Which lines below hold the word "stay"? Report each one.

[Stored items]
◆ ◆ ◆ ◆ ◆ ◆ ◆
Lemma apply_delta_core bytes st st' :
  apply_delta bytes st = Ok st' → core st →
  inv st' ∧ same_scan st st' ∧ required_specs st' = required_specs st ∧ revisions_grow st st'.
Proof using Type.
  intros (b & js & us & Hus & Hs & Hr & Hscan & Hf & _)%apply_delta_Ok Hc.
  apply read_all_Ok in Hus as (Hok & _). destruct (apply_all_ok us st Hc Hok) as (H1 & H2 & H3).
  split_and!; [split; [|done]|done| |].
  - apply (core_eq (apply_all us st)); [done|done| |done].
    destruct Hscan as (? & ? & ? & ?), (apply_all_scan us st) as (? & ? & ? & ?). split_and!; congruence.
  - unfold required_specs in *. by rewrite Hs.
  - intros id r Hid. rewrite Hr. by apply H3.
Qed.

(** ** The filters by identity *)

Definition held (st : PushdownFilters) (id : string) : option Spec :=
  List.find (λ s, bool_decide (s_id s = id)) (specs st).

(** What one update does to what is held under its identity. *)
Definition supersede (u : update) (cell : option Spec * option Z) : option Spec * option Z :=
  if stale u cell.2 then cell else (u_spec u, Some (u_revision u)).

Lemma find_other (l : list Spec) id id' :
  id ≠ id' → List.find (λ s, bool_decide (s_id s = id')) (filter (λ s, s_id s ≠ id) l) =
  List.find (λ s, bool_decide (s_id s = id')) l.
Proof using Type.
  intros Hne. induction l as [|s l IH]; [done|]. rewrite filter_cons. cbn.
  destruct (decide (s_id s ≠ id)) as [H|H]; cbn; [by rewrite IH|].
  apply dec_stable in H. rewrite bool_decide_false by congruence. done.
Qed.

Lemma find_gone (l : list Spec) id : List.find (λ s, bool_decide (s_id s = id)) (filter (λ s, s_id s ≠ id) l) = None.
Proof using Type.
  induction l as [|s l IH]; [done|]. rewrite filter_cons. destruct (decide _) as [H|H]; [|done].
  cbn. by rewrite bool_decide_false.
Qed.

Lemma find_app {X} (p : X → bool) l k :
  List.find p (l ++ k) = match List.find p l with Some x => Some x | None => List.find p k end.
Proof using Type. induction l as [|x l IH]; [done|]. cbn. by destruct (p x). Qed.

Lemma held_update u st id :
  (∀ p, u_spec u = Some p → s_id p = u_id u) →
  (held (apply_update u st) id, revisions (apply_update u st) !! id) =
  (if bool_decide (u_id u = id) then supersede u else λ c, c) (held st id, revisions st !! id).
Proof using Type.
  intros Hp. unfold apply_update, supersede, held. case_bool_decide as Hid; [subst id|].
  - cbn [snd]. destruct (stale u _); [done|]. cbn [specs revisions]. rewrite lookup_insert_eq, find_app, find_gone.
    destruct (u_spec u) as [p|]; [|done]. cbn. by rewrite bool_decide_true by auto.
  - destruct (stale u _); [done|]. cbn [specs revisions]. rewrite lookup_insert_ne, find_app, find_other by done.
    destruct (u_spec u) as [p|]; cbn.
    + rewrite (bool_decide_false (s_id p = id)); [by destruct (List.find _ _)|]. rewrite (Hp p); done.
    + by destruct (List.find _ _).
Qed.

Lemma supersede_swap u v c :
  (u_revision u = u_revision v → u = v) → supersede u (supersede v c) = supersede v (supersede u c).
Proof using Type.
  intros H. destruct (decide (u_revision u = u_revision v)) as [E|E]; [by rewrite (H E)|].
  destruct c as [s r]. unfold supersede. cbn [snd].
  destruct r as [r|]; cbn [stale snd]; repeat (case_match; cbn [stale snd] in *); try done; lia.
Qed.

Lemma held_all us st id :
  Forall (λ u, ∀ p, u_spec u = Some p → s_id p = u_id u) us →
  (held (apply_all us st) id, revisions (apply_all us st) !! id) =
  foldl (λ c u, supersede u c) (held st id, revisions st !! id) (filter (λ u, u_id u = id) us).
Proof using Type.
  intros Hus. revert st. induction Hus as [|u us Hu _ IH]; intros st; [done|]. cbn [apply_all foldl].
  change (foldl (λ st u, apply_update u st) (apply_update u st) us) with (apply_all us (apply_update u st)).
  rewrite IH, (held_update u st id Hu), filter_cons.
  case_bool_decide; [by rewrite decide_True|by rewrite decide_False].
Qed.

Lemma fold_supersede_perm us us' c :
  us ≡ₚ us' → (∀ u v, u ∈ us → v ∈ us → u_revision u = u_revision v → u = v) →
  foldl (λ c u, supersede u c) c us = foldl (λ c u, supersede u c) c us'.
Proof using Type.
  intros Hp. revert c. induction Hp as [|u us us' _ IH|u v us|us us' us'' Hp1 IH1 Hp2 IH2]; intros c Hd; cbn.
  - done.
  - apply IH. intros x y Hx Hy. apply Hd; by right.
  - f_equal. apply supersede_swap. apply Hd; set_solver.
  - rewrite IH1 by done. apply IH2. intros x y Hx Hy. apply Hd; by rewrite Hp1.
Qed.

(** ** The theorems *)

(** C20. Whatever deltas reach a scan, accepted or refused, in any order: the
    identities of its filters stay distinct and each filter is at the recorded
    revision; the required filters are the very ones of the snapshot; no revision
    goes back; the flattened view is that of the filters. *)
Theorem scan_invariant ipc keys os st (deltas : list bytes) :
  parse ipc keys os = Ok st →
  inv (foldl deliver st deltas) ∧ same_scan st (foldl deliver st deltas) ∧
  required_specs (foldl deliver st deltas) = required_specs st ∧
  revisions_grow st (foldl deliver st deltas).
Proof using Type.
  intros Hp%parse_core. revert st Hp. induction deltas as [|d deltas IH]; intros st Hi; [by split_and!|].
  cbn [foldl]. assert (inv (deliver st d) ∧ same_scan st (deliver st d) ∧
    required_specs (deliver st d) = required_specs st ∧ revisions_grow st (deliver st d)) as (D1 & D2 & D3 & D4).
  { unfold deliver. destruct (apply_delta d st) as [st'|] eqn:Hd; [|by split_and!].
    apply (apply_delta_core d); [done|apply Hi]. }
  destruct (IH _ D1) as (I1 & I2 & I3 & I4). split_and!; [done| |congruence|]; etransitivity; done.
Qed.

(** A delta that comes twice changes nothing the second time: the filters
    after it accept it again and stay as they are. *)
Theorem apply_delta_idempotent bytes st st' : apply_delta bytes st = Ok st' → apply_delta bytes st' = Ok st'.
Proof using Type.
  intros Hd. pose proof Hd as (_ & _ & _ & _ & _ & _ & (S1 & S2 & S3 & S4) & Hf & Hsize)%apply_delta_Ok.
  assert (same_scan st st') as Hscan by (by split_and!).
  revert Hd. unfold apply_delta. case_bool_decide; [done|]. destruct (_ <? _); [done|].
  destruct (decode_ipc bytes) as [b|]; [|done]. cbn.
  destruct (validate_batch b) as [context|]; [|done]. cbn. rewrite S4. destruct (negb _); [done|].
  destruct b as [b|]; [|done]. destruct (document b) as [d|]; [|done]. cbn.
  destruct (validate_header d _ _) as [[]|]; [|done]. cbn.
  destruct (at_ d "updates") as [ups|]; [|done]. cbn. intros (next & Hn & Hd)%bind_Ok.
  destruct (kMaxPredicateIds <? _) eqn:Hlim; [done|]. injection Hd as Hd.
  apply delta_loop_Ok in Hn as (us & Hus & ->).
  assert (revisions st' = revisions (apply_all us st)) as Hr by (by rewrite <- Hd).
  assert (apply_all us st' = st') as Hsame.
  { apply apply_all_same. rewrite Hr. apply apply_all_stale. }
  assert (delta_loop b (elements_of ups) ∅ st' 0 = Ok st') as ->.
  { apply delta_loop_Ok. exists us. split; [|done]. by rewrite (read_all_scan b st). }
  cbn. rewrite Hr, Hlim, <- Hr. f_equal. rewrite <- Hf. by destruct st'.
Qed.

(** Filters converge: the updates of any number of deltas, in whatever order
    they come, leave under each identity the same filter -- the one of the
    greatest revision -- provided no two different updates share an identity and a revision. *)
Theorem updates_converge us us' st id :
  us ≡ₚ us' → Forall (update_ok st) us →
  (∀ u v, u ∈ us → v ∈ us → u_id u = u_id v → u_revision u = u_revision v → u = v) →
  held (apply_all us st) id = held (apply_all us' st) id ∧
  revisions (apply_all us st) !! id = revisions (apply_all us' st) !! id.
Proof using Type.
  intros Hp Hok Hd.
  assert (∀ us, Forall (update_ok st) us → Forall (λ u, ∀ p, u_spec u = Some p → s_id p = u_id u) us) as Hid.
  { intros l Hl. eapply Forall_impl; [exact Hl|]. intros u [_ Hu] p Hup. by destruct (Hu p Hup). }
  pose proof (held_all us st id (Hid us Hok)) as H1.
  assert (Forall (update_ok st) us') as Hok' by (by rewrite <- Hp).
  pose proof (held_all us' st id (Hid us' Hok')) as H2.
  rewrite (fold_supersede_perm _ (filter (λ u, u_id u = id) us')) in H1.
  - rewrite <- H2 in H1. by injection H1.
  - by rewrite Hp.
  - intros u v [Hu Hu']%list_elem_of_filter [Hv Hv']%list_elem_of_filter. apply Hd; congruence.
Qed.

(** The flattened view is empty just when there is no filter. *)
Lemma flatten_nonempty os s : every (wf_node os) s → flatten s ≠ [].
Proof using Type.
  induction s as [s IH] using spec_ind'. intros Hs.
  inversion Hs as [s' Hw Hc E]. subst s'. clear Hs. destruct s as [k ? ? ? ? ? ? ? ? ? ? ? ? cs]. cbn in *.
  assert (∀ k f o cols, (if bool_decide (length cols = 0%nat) then [mkFilter k f o] else []) ++
    map (λ column, mkFilter k column o) cols ≠ []) as Hleaf.
  { intros k' f o [|]; done. }
  destruct k; try apply Hleaf; destruct Hw as (Hl & _); destruct cs as [|c cs]; cbn in Hl; try lia;
    apply Forall_cons in IH as [IHc _]; inversion_clear Hc;
    intros [E _]%app_eq_nil; by apply IHc.
Qed.

(** [empty()] asks the flattened view, and is right to: it is empty just when
    no filter is held. *)
Theorem filters_empty st : inv st → filters st = [] ↔ specs st = [].
Proof using Type.
  intros [[_ _ _ C4 _] ->]. unfold flatten_all. split; [|by intros ->].
  destruct C4 as [|s l Hs _]; [done|]. cbn. intros [E _]%app_eq_nil. by apply flatten_nonempty in Hs.
Qed.

End lemmas.

(** ** At work: a snapshot, and a delta that adds a filter *)

Definition stream_arrow (streams : list (string * batch)) : Arrow :=
  {| type_equals := flat_equals; type_to_string := λ _, "type"%string;
     get_field_index := unique_index; get_all_field_indices := λ s n, find_indices s n 0;
     read_stream s :=
       match List.find (λ x, bool_decide (bs x.1 = s)) streams with
       | Some x => inr (Some x.2)
       | None => inl "not a stream"%string
       end;
     validate := λ _, None; write_stream := λ b, inr (toy_write b);
     dictionary_of := λ _ _ _, inl "types"%string;
     null_array := λ t, inr (mkArray t [V_null]); empty_array := λ t, inr (mkArray t [V_null]) |}.

Definition text_parser (texts : list (string * json)) : JsonParser := λ text,
  match List.find (λ x, bool_decide (x.1 = text)) texts with
  | Some x => inr ([], x.2)
  | None => inl "syntax error"%string
  end.

Definition sample_document (text : string) : batch :=
  mkBatch (b_schema sample_payload)
    (Some [("vgi_filter_encoding", "vgi.filters.v2"); ("vgi_filter_version", "2");
           ("vgi_evaluation_context", "vgi.none.v1")]%string) 1
    [mkArray T_string [V_text (bs text)]; mkArray T_int64 [V_int 3]].

Definition sample_header (kind_ member : string) (l : list json) : json :=
  J_object [("encoding", J_string "vgi.filters.v2"); ("semantics", J_string "vgi.duckdb.standard.v1");
    ("kind", J_string kind_); (member, J_array l)]%string.
Definition sample_item (id mode : string) (r : Z) : list (string * json) :=
  [("id", J_string id); ("revision", J_uint r); ("mode", J_string mode); ("source", J_string "query");
   ("expression", sample_node)]%string.

#[local] Instance sample_arrow : Arrow :=
  stream_arrow [("S", sample_document "snapshot"); ("D", sample_document "delta")]%string.
#[local] Instance sample_parser : JsonParser :=
  text_parser
    [("snapshot", sample_header "snapshot" "predicates" [J_object (sample_item "p" "required" 0)]);
     ("delta", sample_header "delta" "updates"
        [J_object (("operation", J_string "upsert") :: sample_item "q" "advisory" 4)])]%string.

Definition sample_filters : PushdownFilters :=
  match parse (bs "S") [] (Some sample_schema) with
  | Ok st => st
  | Throw _ => mkFilters [] [] ∅ ∅ [] None ""
  end.

Lemma scan_invariant_witness :
  parse (bs "S") [] (Some sample_schema) = Ok sample_filters ∧
  map s_id (specs (foldl deliver sample_filters [bs "D"; bs "?"])) = ["p"; "q"]%string ∧
  inv (foldl deliver sample_filters [bs "D"; bs "?"]).
Proof.
  split; [vm_compute; reflexivity|]. split; [vm_compute; reflexivity|].
  apply (scan_invariant (bs "S") [] (Some sample_schema)). vm_compute. reflexivity.
Defined.

Lemma apply_delta_idempotent_witness :
  apply_delta (bs "D") sample_filters = Ok (deliver sample_filters (bs "D")) ∧
  apply_delta (bs "D") (deliver sample_filters (bs "D")) = Ok (deliver sample_filters (bs "D")).
Proof.
  split; [vm_compute; reflexivity|].
  apply (apply_delta_idempotent (bs "D") sample_filters). vm_compute. reflexivity.
Defined.

Lemma updates_converge_witness :
  held (apply_all [mkUpdate "q" 2 None; mkUpdate "q" 1 None] sample_filters) "q" =
  held (apply_all [mkUpdate "q" 1 None; mkUpdate "q" 2 None] sample_filters) "q".
Proof.
  apply (updates_converge [mkUpdate "q" 2 None; mkUpdate "q" 1 None] [mkUpdate "q" 1 None; mkUpdate "q" 2 None]
    sample_filters "q").
  - constructor.
  - assert ("q"%string ∉ required_ids sample_filters) by (apply (bool_decide_unpack _); vm_compute; exact I).
    constructor; [|constructor; [|constructor]]; split; done.
  - intros u v Hu Hv _ Hr. 
    repeat (apply elem_of_cons in Hu as [->|Hu]; [|]); repeat (apply elem_of_cons in Hv as [->|Hv]; [|]); try done;
      by apply elem_of_nil in Hu || apply elem_of_nil in Hv.
Defined.

Lemma filters_empty_witness : filters sample_filters ≠ [] ∧ (filters sample_filters = [] ↔ specs sample_filters = []).
Proof.
  split; [vm_compute; discriminate|]. apply (filters_empty sample_filters).
  apply (parse_core (bs "S") [] (Some sample_schema)). vm_compute. reflexivity.
Defined.

End PushdownState.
◆ ◆ ◆ ◆ ◆ ◆ ◆
- **RESULT OF THIS TASK**
    identities of its filters stay distinct and each filter is at the recorded
    after it accept it again and stay as they are. *)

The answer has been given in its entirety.